- What you have to do -
Hunt through the lines below for the string "seconds" and copy each one that has it.

- Information shown -
Lemma nodup_key_delete {row K} (key : row -> K) P t : NoDup (List.map key t) -> NoDup (List.map key (delete_ P t)).
Proof.
  induction t as [|r t IH]; [done|]. cbn [List.map]. intros [Hr Hn]%list.NoDup_cons. unfold delete_. cbn [List.filter].
  destruct (negb (P r)); [|by apply IH]. cbn [List.map]. apply list.NoDup_cons. split; [|by apply IH].
  intros H. apply Hr. apply list_elem_of_In, in_map_iff in H as (x & Hx & Hin). apply list_elem_of_In, in_map_iff.
  exists x. split; [done|]. apply filter_In in Hin. apply Hin.
Qed.
(** The sessions left belong to families left, of another user. *)
Lemma erased_sessions u db x : session_inv db ->
  x ∈ sessions (delete_families u db) -> s_user_id x <> u /\ x ∈ sessions db.
Proof.
  intros I Hx. pose proof Hx as [Hin _]%elem_of_delete. split; [|done]. intros Hu.
  destruct (inv_session_family _ I x Hin) as (f & Hf & Hid & Hfu & _).
  apply (not_orphaned s_family_id f_user_id f_family_id u _ _ x f Hx Hf); congruence.
Qed.
Lemma delete_families_inv u db : session_inv db -> session_inv (delete_families u db).
Proof.
  intros I. set (db' := delete_families u db).
  assert (Hf : forall f, f ∈ families db' <-> f ∈ families db /\ f_user_id f <> u).
  { intros f. unfold db'. cbn. rewrite elem_of_delete. by rewrite bool_decide_eq_false. }
  assert (Hs : forall s, s ∈ sessions db' <-> s ∈ sessions db /\ s_user_id s <> u).
  { intros s. split; [intros H; destruct (erased_sessions u db s I H); done|]. intros [Hin Hu]. apply elem_of_delete. split; [done|].
    apply bool_decide_eq_false. intros Hg. apply list_elem_of_In, in_map_iff in Hg as (f & Hid & Hf0).
    apply list_elem_of_In, elem_of_where in Hf0 as [Hf0 Hfu]. to_prop.
    destruct (inv_session_family _ I s Hin) as (f' & Hf' & Hid' & Hu' & _).
    assert (f = f') as <- by (apply (family_unique db I); congruence). congruence. }
  assert (Ht : forall t, t ∈ refresh_tokens db' -> t ∈ refresh_tokens db) by (by intros t [? _]%elem_of_delete).
  split.
  - apply nodup_key_delete, (inv_family_ids _ I).
  - apply nodup_key_delete, (inv_session_ids _ I).
  - apply nodup_key_delete, (inv_session_families _ I).
  - apply nodup_key_delete, (inv_token_ids _ I).
  - apply nodup_key_delete, (inv_token_hashes _ I).
  - intros s [Hin Hu]%Hs. destruct (inv_session_family _ I s Hin) as (f & Hf0 & Hid & Hu' & Hr).
    exists f. rewrite Hf. split_and!; try done. congruence.
  - intros t Hin. pose proof Hin as [Hin0 Hg]%elem_of_delete. destruct (inv_token_session _ I t Hin0) as (s & Hs0 & Hid).
    exists s. split; [|done]. apply elem_of_delete. split; [done|]. by rewrite Hid.
  - intros t f Hin%Ht [Hf0 _]%Hf. by apply (inv_token_expiry _ I).
  - intros t f Hin%Ht [Hf0 _]%Hf. by apply (inv_revoked_family _ I).
  - intros t Hin%Ht. by apply (inv_used _ I).
  - intros t t' Hin%Ht Hin'%Ht. by apply (inv_live _ I).
Qed.
(** The tables after an erasure, one by one. *)
Definition gone_identities u db : list UUID := List.map i_identity_id (of_user i_user_id u (identities db)).
Definition gone_factors u db : list UUID := List.map m_mfa_id (of_user m_user_id u (mfa_devices db)).
Record erased_tables rid u ps (email : option string) (now due : Time) (db db' : Db) : Prop := {
  et_users : users db' = update_ (fun x => u_user_id x == u) (account_erased now) (users db);
  et_identities : identities db' = delete_ (fun x => i_user_id x == u) (identities db);
  et_history : password_history db' = orphans ph_identity_id (gone_identities u db) (password_history db);
  et_factors : mfa_devices db' = delete_ (fun x => m_user_id x == u) (mfa_devices db);
  et_passkeys : webauthn_credentials db' = orphans w_mfa_id (gone_factors u db) (webauthn_credentials db);
  et_families : families db' = families (delete_families u db);
  et_tokens : refresh_tokens db' = refresh_tokens (delete_families u db);
  et_sessions : sessions db' = sessions (delete_families u db);
  et_devices : trusted_devices db' = delete_ (fun x => d_user_id x == u) (trusted_devices db);
  et_links : ephemeral_tokens db' = delete_ (fun x => e_user_id x == Some u) (ephemeral_tokens db);
  et_contacts : contact_change_requests db' = delete_ (fun x => c_user_id x == u) (contact_change_requests db);
  et_staff : staff_role_bindings db' = delete_ (fun x => sb_user_id x == u) (staff_role_bindings db);
  et_roles : user_role_bindings db' = delete_ (fun x => b_user_id x == u) (user_role_bindings db);
  et_artifacts : privacy_export_artifacts db' = delete_ (fun x => pa_user_id x == u) (privacy_export_artifacts db);
  et_referrals : referrals db' = update_ (fun r => rf_referred_user_id r == Some u) (referral_erased ps)
      (delete_ (fun r => rf_referrer_user_id r == u) (referrals db));
  et_invitations : invitations db' = invitations (erase_invitations email ps db);
  et_organizations : organizations db' = update_ (personal_workspace_of u) (workspace_erased ps) (organizations db);
  et_catalog : role_permission_catalog db' = role_permission_catalog db;
  et_audit : audit_logs db' = audit_logs db;
  et_governed : governed_requests db' = governed_requests db;
  et_requests : gdpr_requests db' = update_ (fun g => gq_gdpr_request_id g == rid) (erasure_completed now due)
      (update_ (fun g => (gq_user_id g == u) && (gq_request_type g == "export")) export_cancelled (gdpr_requests db)) }.
Lemma erase_invitations_other email ps db : exists l, erase_invitations email ps db = db <| invitations := l |>.
Proof.
  assert (Hid : db = db <| invitations := invitations db |>) by (by destruct db).
  unfold erase_invitations. destruct email as [e|]; [destruct (nonempty e)|]; by eexists.
Qed.
Lemma erase_tables rid u ps email now due db :
  erased_tables rid u ps email now due db (erase_account rid u ps email now due db).
Proof.
  unfold erase_account.
  set (db1 := delete_families u _). destruct (erase_invitations_other email ps (erase_referrals u ps db1)) as [l Hl].
  split; try (rewrite ?Hl; reflexivity).
  unfold erase_invitations. destruct email as [e|]; [destruct (nonempty e)|]; reflexivity.
Qed.
(* ===== verification/PrivacyDemo.v ===== *)
(** Concrete runs of the privacy requests: the witnesses of their theorems. *)
From S2P Require Import Prelude PyText Entity Models RedisClient World Encoding Providers RedisSecurity Tokens.
From S2P Require Import SessionInv SessionProps SessionDemo WorkspaceDemo PrivacyRepo Privacy AuditProps PrivacyProps.
From S2P Require RecoveryProps WorkspaceInv.

(** The environment of the demonstrations encrypts as the cipher promises. *)
Lemma test_hash_length s : String.length (test_hash s) = 64%nat.
Proof. unfold test_hash. by rewrite hex_digits_length. Qed.
Lemma test_tag_length n ad : String.length (test_tag n ad) = 32%nat.
Proof.
  unfold test_tag. pose proof (take_drop_s 32 (test_hash (n +:+ "/" +:+ ad))) as H. apply (f_equal String.length) in H.
  rewrite append_length, test_hash_length in H.
  assert (Hd : String.length (drop_s 32 (test_hash (n +:+ "/" +:+ ad))) = 32%nat).
  { unfold test_hash. generalize (hex_digits_length 64 (mix (poly_hash 7 (n +:+ "/" +:+ ad))) "").
    generalize (hex_digits 64 (mix (poly_hash 7 (n +:+ "/" +:+ ad))) "").
    clear H. intros t Ht. cbn in Ht. do 32 (destruct t as [|? t]; [discriminate Ht|]). cbn in *. lia. }
  lia.
Qed.
Lemma test_cipher : cipher_laws.
Proof.
  split; [|split].
  - intros d. exact (hex_digits_length 12 d "").
  - intros n p ad. cbn [aes_encrypt TestEnv test_env]. rewrite append_length, test_tag_length. lia.
  - intros n p ad. cbn [aes_encrypt aes_decrypt TestEnv test_env].
    by rewrite (take_s_app _ _ _ (test_tag_length n ad)), (drop_s_app _ _ _ (test_tag_length n ad)), eqb_refl.
Qed.

(** ** A review of five rows, two at a time *)

Definition strong_claims (user_id : UUID) : AccessClaims :=
  MkAccessClaims user_id cid cid cid t0 (t0 + minutes 10) WEB ["password"; "totp"] None None [].
Definition ann_strong : AccessClaims := strong_claims demo_user.
Definition bob_strong : AccessClaims := strong_claims bob_id.
Definition logged (n : N) (event : string) (at_ : Time) : AuditLog :=
  MkAuditLog (test_uuid (700 + n)) (Some demo_user) (Some demo_user) None event "success" cid
    [("email", JStr "ann@example.com"); ("attempts", JNum 2); ("detail", JObj [("Refresh_Token", JStr "r"); ("note", JStr "ok")])] at_.
Definition audited : list AuditLog :=
  [logged 1 "LOGIN" (t0 - seconds 5); logged 2 "LOGIN" (t0 - seconds 9); logged 3 "LOGOUT" (t0 - seconds 7);
   logged 4 "LOGIN" (t0 - seconds 5); logged 5 "LOGIN" (t0 - seconds 8)].
Definition supervisor : StaffRoleBinding :=
  MkStaffRoleBinding (test_uuid 720) bob_id (staff_value SECURITY_SUPERVISOR_L3) None (t0 - days 1) None.
Definition review_world : World mem_redis :=
  test_world (seed_db <| audit_logs := audited |> <| staff_role_bindings := [supervisor] |>) t0.
Definition logins : AuditSearchFilter := MkAuditSearchFilter None (Some "LOGIN") None None None.
Definition instants : list Time := [t0; t0 + seconds 1].

Lemma audited_ids : NoDup (List.map a_audit_id (audit_logs (w_db review_world))).
Proof. apply (bool_decide_unpack _). vm_compute. exact I. Qed.
Lemma audited_all (P : AuditLog -> Prop) : Forall P audited -> forall a, a ∈ audit_logs (w_db review_world) -> P a.
Proof. intros H a Ha. rewrite Forall_forall in H. apply H. by apply list_elem_of_In in Ha. Qed.
Lemma audited_datable a : a ∈ audit_logs (w_db review_world) -> datable (a_occurred_at a).
Proof.
  revert a. apply (audited_all (fun a => datable (a_occurred_at a))).
  repeat apply List.Forall_cons; try apply List.Forall_nil; split; vm_compute; first [discriminate|reflexivity].
Qed.
Lemma audited_past t a : t ∈ instants -> a ∈ audit_logs (w_db review_world) -> a_occurred_at a < t.
Proof.
  intros Ht. revert a. apply (audited_all (fun a => a_occurred_at a < t)). unfold instants in Ht.
  apply elem_of_cons in Ht as [->|Ht]; [|apply list_elem_of_singleton in Ht as ->];
    repeat apply List.Forall_cons; try apply List.Forall_nil; vm_compute; reflexivity.
Qed.
Lemma bob_supervises : supervises bob_strong (w_db review_world) = true.
Proof. vm_compute. reflexivity. Qed.
Lemma logins_fit : (count_ (PrivacyRepo.matches logins) (audit_logs (w_db review_world)) <= 2 * length instants)%nat.
Proof. vm_compute. repeat constructor. Qed.
Lemma two_positive : (0 < 2)%nat. Proof. lia. Qed.

Lemma audit_review_complete_witness : exists rows, length rows = 4%nat /\
  review bob_strong logins 2 cid instants None review_world = Some (List.map item rows).
Proof.
  destruct (audit_review_complete bob_strong logins 2 cid instants review_world two_positive ltac:(discriminate) audited_ids
    audited_datable audited_past bob_supervises logins_fit) as (rows & Hp & _ & Hr).
  exists rows. split; [|exact Hr]. rewrite Hp. vm_compute. reflexivity.
Defined.
(** The order of the rows, as a run. *)
Lemma review_order : (fun l => List.map (fun r => uuid_int (au_audit_id r)) l) <$> review bob_strong logins 2 cid instants None review_world
  = Some (List.map (fun n => uuid_int (test_uuid (700 + n))) [4; 1; 5; 2]%N).
Proof. vm_compute. reflexivity. Qed.

Abbreviation reviewing := (Privacy.search bob_strong logins None 2 cid review_world).
Lemma reviewing_ok : match reviewing.1 with inr _ => true | _ => false end = true.
Proof. vm_compute. reflexivity. Qed.
Lemma audit_review_redacted_witness : exists page w', reviewing = (inr page, w') /\
  forall r, r ∈ ap_items page -> shown (JObj (au_metadata r)) = true.
Proof.
  returned reviewing_ok page w E. exists page, w. split; [reflexivity|]. intros r Hr.
  apply (audit_review_redacted _ _ _ _ _ _ _ _ E). exact Hr.
Defined.

(** ** An export *)

Definition accounts_of (orgs : list Organization) (db : Db) : Db :=
  db <| users := [ann; bob] |> <| role_permission_catalog := seed_catalog |> <| organizations := orgs |>.
(** Ann is signed in. *)
Definition privacy_world_with (orgs : list Organization) (w : World mem_redis) : World mem_redis :=
  soon (with_db (accounts_of orgs (w_db w)) w).
Lemma privacy_inv_with orgs w : session_inv (w_db w) -> session_inv (w_db (privacy_world_with orgs w)).
Proof. by apply RecoveryProps.session_inv_ext. Qed.
Definition privacy_world : World mem_redis := privacy_world_with [] open_world.
Lemma privacy_inv : session_inv (w_db privacy_world).
Proof. apply privacy_inv_with, open_inv. Qed.
Abbreviation exporting := (request_export u_created_at ann_strong "key-1" cid privacy_world).
Lemma exporting_ok : match exporting.1 with inr _ => true | _ => false end = true.
Proof. vm_compute. reflexivity. Qed.
Lemma no_export : gdpr_by_key (ac_user_id ann_strong) "export" (_key_hash "key-1") (w_db privacy_world) = None.
Proof. reflexivity. Qed.
Lemma export_roundtrip_witness : exists r w', exporting = (inr r, w') /\ pr_state r = "completed" /\
  download_export ann_strong (pr_request_id r) (at_time (t0 + hours 2) w')
    = (inr (MkExportDownload (pr_request_id r) (export_text u_created_at demo_user privacy_world) (t0 + seconds 10 + hours 24)),
       at_time (t0 + hours 2) w') /\
  (download_export bob_strong (pr_request_id r) (at_time (t0 + hours 2) w')).1 = inl request_not_found.
Proof.
  returned exporting_ok r w E. exists r, w. split; [reflexivity|].
  destruct (export_roundtrip _ _ _ _ _ _ _ test_cipher no_export E) as (Hs & Hd & _). split; [exact Hs|]. split.
  - apply (Hd ann_strong (t0 + hours 2)). reflexivity.
  - rewrite (Hd bob_strong (t0 + hours 2)); reflexivity.
Defined.

(** ** Erasures *)

Abbreviation erasing := (request_erasure ann_strong "key-1" cid privacy_world).
Lemma erasing_ok : match erasing.1 with inr _ => true | _ => false end = true.
Proof. vm_compute. reflexivity. Qed.
Lemma no_erasure : gdpr_by_key (ac_user_id ann_strong) "erasure" (_key_hash "key-1") (w_db privacy_world) = None.
Proof. reflexivity. Qed.

(** The slug of the erased workspace is taken. *)
Definition blocked_world : World mem_redis := privacy_world_with
  [MkOrganization (test_uuid 730) "Ann's Portfolio" "ann" "personal" (Some demo_user) "active" [];
   MkOrganization (test_uuid 731) "Other" ("anonymized-" +:+ _pseudonym demo_user) "organization" None "active" []] open_world.
Abbreviation failing := (request_erasure ann_strong "key-1" cid blocked_world).
Lemma failing_run : match failing.1 with inl _ => length (gdpr_requests (w_db failing.2)) = 1%nat | inr _ => False end.
Proof. vm_compute. reflexivity. Qed.
Lemma blocked_inv : session_inv (w_db blocked_world).
Proof. apply privacy_inv_with, open_inv. Qed.
Lemma blocked_none : gdpr_requests (w_db blocked_world) = [].
Proof. vm_compute. reflexivity. Qed.
Lemma blocked_now : w_now blocked_world = t0 + seconds 10.
Proof. reflexivity. Qed.
Lemma no_blocked : gdpr_by_key (ac_user_id ann_strong) "erasure" (_key_hash "key-1") (w_db blocked_world) = None.
Proof. unfold gdpr_by_key. rewrite blocked_none. reflexivity. Qed.
Lemma erasure_failure_signs_out_witness : exists e w', failing = (inl e, w') /\
  e ∈ [erasure_failed; _ownership_transfer_required] /\ cut_off demo_user (t0 + seconds 10) (w_db blocked_world) w'.
Proof.
  pose proof failing_run as Hl. revert Hl. destruct failing as [[e|r] w'] eqn:E; cbn [fst snd]; intros Hl; [|destruct Hl].
  exists e, w'. split; [reflexivity|].
  destruct (erasure_failure_signs_out ann_strong "key-1" cid blocked_world e w' blocked_inv no_blocked E) as [[Hdb _]|(He & _ & _ & H)].
  - rewrite Hdb, blocked_none in Hl. discriminate Hl.
  - rewrite blocked_now in H. split; [exact He|exact H].
Defined.

(** Ann and Bob own an organization together; Ann's account is erased, Bob's cannot be. *)
Abbreviation sharing := (request_erasure ann_strong "key-2" cid promoted_world).
Lemma promoted_inv : session_inv (w_db promoted_world).
Proof. apply session_inv_of_empty; vm_compute; reflexivity. Qed.
Lemma sharing_run : match sharing.1 with inr _ => true | _ => false end = true.
Proof. vm_compute. reflexivity. Qed.
Lemma sole_owner_stays : (request_erasure bob_strong "key-3" cid sharing.2).1 = inl _ownership_transfer_required.
Proof. vm_compute. reflexivity. Qed.
Lemma acme_stays w : sharing.2 = w -> is_organization acme (w_db w) = true.
Proof. intros <-. vm_compute. reflexivity. Qed.
Lemma erasure_keeps_owners_witness : exists r w' v, sharing = (inr r, w') /\ "OWNER" ∈ WorkspaceInv.matrix (w_db w') acme v.
Proof.
  pose proof acme_stays as Ha. returned sharing_run r w E.
  destruct (erasure_keeps_owners _ _ _ _ _ _ promoted_inv promoted_roster E) as [_ Ho]. destruct (Ho acme (Ha w eq_refl)) as [v Hv].
  exists r, w, v. split; [reflexivity|exact Hv].
Defined.

(** A referral to an address that is not claimed yet outlives the erasure of the account with that
    address: only claimed referrals are anonymized. *)
Definition bobs_referral : Referral :=
  MkReferral (test_uuid 740) bob_id "ann@example.com" "hash" None "invited" t0 (t0 + days 7) None None.
Definition referred_world : World mem_redis := soon (with_db ((w_db privacy_world) <| referrals := [bobs_referral] |>) privacy_world).
Lemma pending_referral_keeps_address :
  let run := request_erasure ann_strong "key-1" cid referred_world in
  (match run.1 with inr r => pr_state r | inl _ => "" end, referrals (w_db run.2)) = ("completed", [bobs_referral]).
Proof. vm_compute. reflexivity. Qed.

- Answer section -
  [logged 1 "LOGIN" (t0 - seconds 5); logged 2 "LOGIN" (t0 - seconds 9); logged 3 "LOGOUT" (t0 - seconds 7);
   logged 4 "LOGIN" (t0 - seconds 5); logged 5 "LOGIN" (t0 - seconds 8)].
Definition instants : list Time := [t0; t0 + seconds 1].
    = (inr (MkExportDownload (pr_request_id r) (export_text u_created_at demo_user privacy_world) (t0 + seconds 10 + hours 24)),
Lemma blocked_now : w_now blocked_world = t0 + seconds 10.
  e ∈ [erasure_failed; _ownership_transfer_required] /\ cut_off demo_user (t0 + seconds 10) (w_db blocked_world) w'.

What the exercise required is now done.